=== Supplied material ===
(* ===== verification/CowStore.v ===== *)
(** * The working store of a tree mutation (crates/afsplus-core/src/cow_tree.rs)

    Staged images, spills and decoded nodes together hold one map from
    blocks to nodes, the overlay.  Every operation of the store is specified
    by what it does to the overlay; none writes a block that the committed
    state uses. *)

From S2P Require Import Prelude Crc32c Format Header Codec TreeNode Geometry Checkpoint Object Device Core Tree TreeSpec TreeReaders CowTree.

(** ** What the store relies on in the allocator *)

Class AllocatorContract (D A : Type) {device : BlockDevice Decoded D} {contract : DeviceContract Decoded D core_decodes}
    {allocator : TreeAllocator D A} (geo : Geometry) := {
  tx_ok : D -> A -> Prop;
  (** Blocks the committed state uses; they do not change during a transaction. *)
  committed : A -> Z -> Prop;
  (** Blocks the transaction allocated and has not released. *)
  owned : A -> gset Z;
  (** Committed blocks it has quarantined. *)
  quarantined : A -> gset Z;
  owned_free d a lba : tx_ok d a -> lba ∈ owned a -> ~ committed a lba /\ u64 lba /\ check_tree_lba geo lba = Ok tt;
  tx_ok_frame d d' a : tx_ok d a ->
    agree_off (dev_ok (decodes := core_decodes)) (view (decodes := core_decodes)) (fun b => b ∈ owned a) d d' -> tx_ok d' a;
  allocate_contract d a : dev_ok (decodes := core_decodes) d -> tx_ok d a ->
    wpi allocate_tree_block (d, a)
      (fun lba s => reads d (fst s) /\ tx_ok (fst s) (snd s) /\ (lba ∉ owned a) /\ owned (snd s) = ({[lba]} ∪ owned a) /\
                    committed (snd s) = committed a /\ quarantined (snd s) = quarantined a)
      (fun _ s => reads d (fst s));
  retire_contract d a lba : dev_ok (decodes := core_decodes) d -> tx_ok d a -> committed a lba ->
    wpi (retire_tree_block lba) (d, a)
      (fun _ s => reads d (fst s) /\ tx_ok (fst s) (snd s) /\ owned (snd s) = owned a /\
                  committed (snd s) = committed a /\ quarantined (snd s) = {[lba]} ∪ quarantined a)
      (fun _ s => reads d (fst s));
  release_contract d a lba : dev_ok (decodes := core_decodes) d -> tx_ok d a -> lba ∈ owned a ->
    wpi (release_tree_block lba) (d, a)
      (fun _ s => reads d (fst s) /\ tx_ok (fst s) (snd s) /\ owned (snd s) = owned a ∖ {[lba]} /\
                  committed (snd s) = committed a /\ quarantined (snd s) = quarantined a)
      (fun _ s => reads d (fst s));
  record_contract d a stats : tx_ok d a -> tx_ok d (record_tree_mutation stats a) /\
    owned (record_tree_mutation stats a) = owned a /\ committed (record_tree_mutation stats a) = committed a /\
    quarantined (record_tree_mutation stats a) = quarantined a;
}.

=== Task directions ===
Check each line of the listing above. Copy the ones with the word "stats".

=== Expected answer ===
  record_contract d a stats : tx_ok d a -> tx_ok d (record_tree_mutation stats a) /\
    owned (record_tree_mutation stats a) = owned a /\ committed (record_tree_mutation stats a) = committed a /\
    quarantined (record_tree_mutation stats a) = quarantined a;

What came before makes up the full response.